Proxy Strategies for Web Scraping

Choosing the right proxy type depends on your use case, not on which anti-bot system you're bypassing. This article covers the two main proxy models and when to use each.

Rotating Residential vs ISP Sticky

	Rotating Residential	ISP Sticky
IP per request	New IP every request	Same IP across requests
Session persistence	None -- stateless	Cookies persist across requests
ASN diversity	High (thousands of ASNs)	Low (often single ASN)
IP classification	Residential (real ISP subscribers)	Varies -- often flagged as hosting/proxy
Cost model	Per GB (~$1-3/GB)	Per IP per month (~$3-6/IP)
Best for	Stateless scraping at scale	Login flows, authenticated sessions

Rotating Residential

Use when each request is independent and you don't need cookies to persist:

from curl_cffi.requests import Session as CurlSession

session = CurlSession(
    impersonate="chrome",
    proxy="http://user:pass@gate.provider.com:port",
)
# Provider rotates exit IP on every request
resp = session.get("https://target.example.com/search?q=test")

No per-IP health tracking, no cookie warming, no session management. Each request is a fresh IP.

ISP Sticky

Use when cookies obtained during one request must be sent from the same IP later (e.g. after login):

import uuid

def get_sticky_proxy(base_user, password, host, port, sessttl_min=120):
    """Random session ID -> same IP for the next sessttl_min minutes.

    Username/password syntax varies by provider. The example below uses
    DataImpulse's `;sessid.X;sessttl.N` modifier appended to the username
    (semicolon-delimited, N in minutes).
    """
    sid = uuid.uuid4().hex[:12]
    username = f"{base_user};sessid.{sid};sessttl.{sessttl_min}"
    return f"http://{username}:{password}@{host}:{port}"

proxy = get_sticky_proxy("user__cr.fr", "pw", "gw.dataimpulse.com", 823)
session = CurlSession(impersonate="chrome", proxy=proxy)

The sessttl value pins the exit IP for that many minutes. Use a deterministic sessid (e.g. sha256(account_id)[:12]) when you need the same IP for a specific account across processes; a random sessid is fine when you just need within-process stickiness.

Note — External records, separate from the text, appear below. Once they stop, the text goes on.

(* ===== verification/ExampleUsage.v ===== *)
(** * ExampleUsage: the script [src/example_usage.py]

    [main()] makes a [Graph], builds the sample frame of six counties
    with [pd.DataFrame] from a dict of columns, then draws a choropleth, a
    2D histogram, a dot map and a bubble map, one after the other, keeping
    none of the figures it gets back.  The prints are not modelled; the
    coordinates [np.random.uniform(119, 122, 1000)] and
    [np.random.uniform(22, 25, 1000)] are the parameters [xs] and [ys].

    The theorems show that on a readable county shapefile the script runs
    to its end and leaves the four figures open, and that three of its
    six counties are spelled with 台 where the MOI shapefile writes 臺, so
    they are never filled. *)

From Stdlib Require Import QArith String.
From stdpp Require Import base list sets fin_sets gmap strings.
From S2P Require Import Prelude Config GeoData Pyplot Layout ColorScale Graph.

Local Open Scope py_scope.
Local Open Scope string_scope.

Module ExampleUsage.
Import Params Graph Panels.

(** [sample_data]'s dict of columns. *)
Definition sample_columns : list (string * list Cell) := [
  ("county", CStr <$> ["台北市"; "新北市"; "桃園市"; "台中市"; "台南市"; "高雄市"]);
  ("population", CNum <$> [2600000; 4000000; 2250000; 2800000; 1880000; 2770000]%Q)
].

Definition choropleth_params (sample_data : DataFrame) : ChoroplethParams :=
  mkChoroplethParams sample_data "population" (Some "county") (Some "GnBu") (Some "{x:,.0f}")
    (Some true).

Definition hist2d_params (x_coords y_coords : list Q) : Hist2DParams :=
  mkHist2DParams x_coords y_coords (Some 50%Z) (Some "Reds") (Some (7#10)) (Some 2%Z).

Definition x_points : list Q := [121.5; 121.0; 120.7; 120.2; 120.5; 120.3]%Q.
Definition y_points : list Q := [25.0; 24.8; 24.2; 23.5; 22.8; 22.6]%Q.

Definition dot_params : DotParams := mkDotParams x_points y_points (Some 50%Q) (Some "blue") (Some (8#10)).

Definition bubble_sizes : list Q := [100; 200; 150; 300; 250; 180]%Q.
Definition bubble_colors : list string := ["red"; "green"; "blue"; "orange"; "purple"; "yellow"].

Definition bubble_params : BubbleParams :=
  BubbleParams_new x_points y_points (Some bubble_sizes) (Some bubble_colors) (Some (6#10)) 1.

Section Main.
Context `{GS : GeometrySource} `{MP : Mpl}.

(** [main()]: [graph = Graph()], the frame, then the four renderers; the
    figures they return are dropped, never closed. *)
Definition main (x_coords y_coords : list Q) : Plt unit :=
  graph_init ;;
  sample_data <- lift (frame_of_columns sample_columns) ;;
  _ <- plot_choropleth (choropleth_params sample_data) ;;
  _ <- plot_hist2d (hist2d_params x_coords y_coords) ;;
  _ <- plot_dot dot_params ;;
  _ <- plot_bubble bubble_params ;;
  ret tt.

End Main.

End ExampleUsage.

(** ** Theorems on the script *)

Module ExampleTheorems.
Import Params Graph Panels GraphTheorems ExampleUsage.

(** The sample frame: six records with a [county] of names and a
    [population] number. *)
Lemma sample_frame :
  exists df, frame_of_columns sample_columns = Ok df /\
    has_column df "county" = true /\ col_numeric df "county" = false /\
    has_column df "population" = true /\
    forall r, r ∈ df -> exists v, cell_get r "population" = CNum v.
Proof.
  eexists. split; [reflexivity|]. split_and!; [reflexivity..|].
  intros r Hr. elem_cases Hr ltac:(eexists; reflexivity).
Qed.

Lemma graph_init_run (s : PltState) :
  graph_init s =
    (Ok tt, mkPlt (open_figs s) (rc s) ((ttflist s ++ [Font.Urbanist]) ++ [Font.NotoSerifTC])).
Proof. reflexivity. Qed.

Section Source.
Context `{GS : GeometrySource} `{MPL : MplLaws}.
Hypothesis Hread : forall b, exists g, get_county_gpd b = Ok g.

(** The county level of a choropleth meets the join's key columns on
    every readable county shapefile. *)
Lemma county_level_keys :
  forall b, exists g, level_gpd (Some "county") b = Ok g /\ Forall (has_keys (left_on (Some "county"))) g.
Proof.
  intros b. destruct (Hread b) as [g Hg]. exists g. split; [exact Hg|].
  apply Forall_forall. intros f _. by eexists.
Qed.

(** C27: on a readable county shapefile and coordinate lists of one
    length, the script runs to its end and leaves open the four figures
    it drew: nothing closes them. *)
Theorem main_leaves_four_figures_open (x_coords y_coords : list Q) (s : PltState) :
  length x_coords = length y_coords ->
  fst (main x_coords y_coords s) = Ok tt /\
  size (open_figs (snd (main x_coords y_coords s))) = (size (open_figs s) + 4)%nat.
Proof.
  intros Hl. destruct sample_frame as (df & Hdf & Hc & Hk & Hp & Hn).
  set (s1 := mkPlt (open_figs s) (rc s) ((ttflist s ++ [Font.Urbanist]) ++ [Font.NotoSerifTC])).
  edestruct (plot_choropleth_run (choropleth_params df)) as (fig1 & mn & mx & H1 & _);
    [exact Hread|exact county_level_keys|by repeat constructor|by repeat constructor
    |exact Hp|exact Hn|by apply builtin_cmap|].
  destruct (plot_hist2d_run (hist2d_params x_coords y_coords) (opened s1) 50) as [fig2 H2];
    [exact Hl|reflexivity|reflexivity|by apply builtin_cmap|reflexivity|exact Hread|].
  destruct (scatter_dot_ok x_points y_points (Some 50%Q) (Some "blue") (Some (8#10)))
    as [art3 Hart3]; [reflexivity|by apply named_color|reflexivity|].
  destruct (plot_dot_run dot_params (opened (opened s1)) art3 Hart3 Hread) as [fig3 H3].
  destruct (scatter_bubble_ok x_points y_points bubble_sizes bubble_colors (Some (6#10))
              (Some "black") (Some 0.5%Q)) as [art4 Hart4];
    [reflexivity|right; reflexivity|right; reflexivity|by apply named_colors|reflexivity|].
  destruct (plot_bubble_run bubble_params (opened (opened (opened s1))) art4 Hart4 Hread)
    as [fig4 H4].
  unfold main, bind, lift, ret. rewrite graph_init_run. fold s1.
  cbv beta iota. rewrite Hdf. cbv beta iota. rewrite H1. cbv beta iota.
  rewrite H2. cbv beta iota. rewrite H3. cbv beta iota. rewrite H4. cbv beta iota.
  split; [reflexivity|]. cbn [snd]. rewrite !opened_size. simpl. lia.
Qed.

End Source.

(** The script's frame spells Taipei, Taichung and Tainan with 台
    (台北市, 台中市, 台南市): on any county frame, no feature named the
    MOI way (臺北市, 臺中市, 臺南市) is matched by the join, so these
    three counties are never filled. *)
Lemma sample_data_misses_tai_spelling (gdf : GeoDataFrame) :
  exists df m, frame_of_columns sample_columns = Ok df /\
    merge_gdf_and_df gdf df ["COUNTYNAME"] ["county"] = Ok m /\
    forall f r, (f, r) ∈ m -> COUNTYNAME f ∉ ["臺北市"; "臺中市"; "臺南市"].
Proof.
  eexists _, (join_pairs ["COUNTYNAME"] ["county"] gdf _). split; [reflexivity|]. split.
  - apply merge_ok; [done|by repeat constructor|by repeat constructor|].
    apply Forall_forall. intros f _. by eexists.
  - intros f r Hfr. apply elem_of_join_pairs in Hfr as (_ & Hr & Hm).
    unfold pair_matches, row_matches in Hm. simpl in Hm.
    rewrite andb_true_r, key_match_true in Hm.
    elem_cases_vm Hr ltac:(simpl in Hm; injection Hm as Hm; rewrite <- Hm;
                        rewrite list_elem_of_In; simpl;
                        intros [Hc|[Hc|[Hc|[]]]]; discriminate Hc).
Qed.

Lemma main_leaves_four_figures_open_witness :
  length [120.5; 121]%Q = length [23.5; 24]%Q /\
  fst (@main Sample.source SampleMpl.sample_mpl [120.5; 121]%Q [23.5; 24]%Q GraphExamples.s0) = Ok tt.
Proof.
  assert (Hl : length [120.5; 121]%Q = length [23.5; 24]%Q) by reflexivity.
  split; [exact Hl|].
  destruct (@main_leaves_four_figures_open Sample.source SampleMpl.sample_mpl SampleMpl.sample_mpl_laws
              ltac:(intros b; eexists; reflexivity)
              [120.5; 121]%Q [23.5; 24]%Q GraphExamples.s0 Hl) as [H _].
  exact H.
Defined.

End ExampleTheorems.
(** [redirect(url, init)] of [@remix-run/node]: the status of [init], 302
    when it has none, its headers, and the Location. *)
Definition redirect (url : string) (init : ResponseInit) : Response :=
  mkResponse (Js.nullish (init_status init) 302%nat) (Some url)
             (Js.nullish (init_headers init) []) "".

(** [{ ...responseInit, headers }] *)
Definition spread_init (responseInit : option ResponseInit) (headers : Headers)
  : ResponseInit :=
  mkInit (match responseInit with Some i => init_status i | None => None end)
         (Some headers).

(** [responseInit?.headers] *)
Definition init_headers_opt (responseInit : option ResponseInit) : option Headers :=
  match responseInit with Some i => init_headers i | None => None end.

Record Request := mkRequest {
  req_url : string;
  req_cookie : option string }.   (* request.headers.get('cookie') *)

(** A cookie session: the key/value data of [session.get(key)]. *)
Definition CookieSession := list (string * string).

Fixpoint cookie_get (s : CookieSession) (key : string) : option string :=
  match s with
  | [] => None
  | (k, v) :: r => if k =? key then Some v else cookie_get r key
  end.

(* ===================================================================== *)
(** ** app/utils/auth.server.ts *)
(* ===================================================================== *)

Definition SESSION_EXPIRATION_TIME : Z := 1000 * 60 * 60 * 24 * 30.

Definition getSessionExpirationDate (now : Date) : Date :=
  now + SESSION_EXPIRATION_TIME.

Definition sessionKey : string := "sessionId".

(** [{ contentType, blob }], what [downloadFile] resolves to. *)
Record File := mkFile {
  file_contentType : string;
  file_blob : string }.

(** [.returning({ id: sessions.id, expirationDate: sessions.expirationDate })] *)
Record SessionInfo := mkSessionInfo {
  info_id : Id;
  info_expirationDate : Date }.

Definition returning_session (s : Session) : SessionInfo :=
  mkSessionInfo (session_id s) (session_expirationDate s).

(** [await] of a collaborator's promise. *)
Definition await {S A} (p : Thrown + A) : ST S A :=
  match p with
  | inr a => ret a
  | inl e => throw e
  end.

(** The [where] of a relational query: a condition, or [undefined]. *)
Definition Where := option (User -> bool).

Definition where_holds (w : Where) (u : User) : bool :=
  match w with
  | Some p => p u
  | None => true
  end.

(** [with: { relation: .. }]: the row of the target table that the join
    columns tie to a source row. *)
Definition related {Source Target} (columns : (Source -> Id) * (Target -> Id))
    (row : Source) (targets : list Target) : option Target :=
  findFirst (fun t => snd columns t =? fst columns row) targets.

(** The readings of the clock during a signup flow, one for each
    [new Date()] of a [createdAt] or [updatedAt] default and for the
    [Date.now()] of [getSessionExpirationDate]. *)
Record Clock := mkClock {
  at_user_createdAt : Date;
  at_user_updatedAt : Date;
  at_connection_createdAt : Date;
  at_connection_updatedAt : Date;
  at_image_createdAt : Date;
  at_image_updatedAt : Date;
  at_expiration : Date;
  at_session_createdAt : Date;
  at_session_updatedAt : Date }.

Section Auth.

(** [String.prototype.toLowerCase]. *)
Variable toLowerCase : string -> string.

(** bcryptjs: [bcrypt.hash(password, rounds)], with the salt it draws, and
    [bcrypt.compare(password, hash)]. *)
Variable bcrypt_hash : string -> nat -> string.
Variable bcrypt_compare : string -> string -> bool.

(** [authSessionStorage] of [./session.server.ts]. *)
Variable authSessionStorage_getSession : option string -> CookieSession.
Variable authSessionStorage_destroySession : CookieSession -> string.

(** [safeRedirect] of remix-utils, [combineHeaders] and [downloadFile] of
    [./misc.tsx]. *)
Variable safeRedirect : string -> string.
Variable combineHeaders : list (option Headers) -> Headers.
Variable downloadFile : string -> Thrown + File.

Definition getPasswordHash (password : string) : string :=
  bcrypt_hash password 10%nat.
(** * Circuit analysis core of eco-vehicle-app: a shallow embedding

    The development follows [src/src/circuit]: [Component.hpp] and
    [BasicComponents.hpp] (components, pins, nodes), [CircuitAnalyzer.hpp]
    (assembly of the MNA system, the solve step, the transient and AC sweeps),
    [AdvancedAnalysis.hpp] (stability metrics and their sweep, the noise
    integral and spectrum, the sensitivity analysis), [RFOptimizer.hpp] and
    [AdvancedOptimizer.hpp] (the Nelder-Mead search, the coordinate updates
    of the other searches of the optimizer family, and the index selection
    of differential evolution).

    A C++ [double] is a primitive binary64 float of the kernel, so that every
    definition computes with the rounding, infinities and NaN of the source.
    What the source takes from outside this repository is a parameter: the
    dense solver of Eigen, the functions of <cmath> and the random engine.
    A loop that need not end takes a bound on its turns, and answers [None]
    when the bound is reached. *)

From Stdlib Require Import ZArith Floats Uint63 Bool.
From stdpp Require Import gmap strings list pretty.

Set Warnings "-inexact-float".

(* ===================================================================== *)
(** ** Numbers: [double] and [std::complex<double>] *)
(* ===================================================================== *)

Abbreviation double := float (only parsing).

Record Complex : Set := mkComplex { re : double; im : double }.

Module Num.
Local Open Scope float_scope.

Definition M_PI : double := 3.14159265358979323846.
Definition INFINITY : double := infinity.

(** Conversion of a C++ [int] to [double] (exact on the range of [int]). *)
Definition double_of_int (z : Z) : double :=
  if (z <? 0)%Z then - PrimFloat.of_uint63 (Uint63.of_Z (- z))
  else PrimFloat.of_uint63 (Uint63.of_Z z).

(** A double is finite when it is neither an infinity nor a NaN. *)
Definition is_finite (x : double) : bool :=
  negb (PrimFloat.is_nan x) && negb (PrimFloat.is_infinity x).

(** [std::clamp(v, lo, hi)]: [(v < lo) ? lo : (hi < v) ? hi : v]. *)
Definition clamp (v lo hi : double) : double :=
  if v <? lo then lo else if hi <? v then hi else v.

Definition C0 : Complex := mkComplex 0 0.
Definition Creal (x : double) : Complex := mkComplex x 0.
(** * LLMCodeStability: the verification engine and the generation harness

  A shallow embedding of [scripts/unit_test.py] and
  [scripts/codegenerate_parallel-Codecontest-2.py].

  - [Py]       Python data as the scripts use it: [str] methods, JSON-shaped
               values, insertion-ordered dicts, hashable keys, exceptions.
  - [Json]     [json.dumps] for those values.
  - [UnitTest] [load_jsonl], the synthesized test code, [_worker] and
               [run_unittest] over an explicit process/clock state.
  - [CodeGen]  [load_dataset], [create_completion], [process_one_completion],
               the resume ledger, the job list and the locked result sink
               as an interleaving of worker threads.

  What the scripts call but do not define is a parameter of the model: the
  JSON parser, the Python interpreter running in the child process, the
  model-serving client, the uuid source.

  Conventions.  A Python [str] is a [string]; its characters are the code
  points 0..255.  JSON numbers are integers.  Time is in milliseconds. *)

From Stdlib Require Import ZArith Ascii String.
From stdpp Require Import base list strings pretty gmap.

The French ISP Proxy Problem

If you need French IPs, be aware of a structural limitation:

All French ISP proxies are Orange -- every provider delivers IPs on AS5511/AS3215. Free (AS12322), SFR (AS15557), Bouygues (AS5410) don't participate in IP-leasing markets.
0% residential classification on IP2Location -- the IPs are technically ISP IPs but classified as hosting/proxy.
Single-ASN correlation -- anti-bot systems detect that all your IPs share the same ASN. We hit a ceiling of ~100-150 requests before blocks cascaded.
Confirmed by providers -- a French proxy provider told us: "en FR, c'est impossible d'avoir des IPs categorisees ISP" on IP2Location.

Rotating residential proxies avoid this entirely: each request is a different IP from a different ASN.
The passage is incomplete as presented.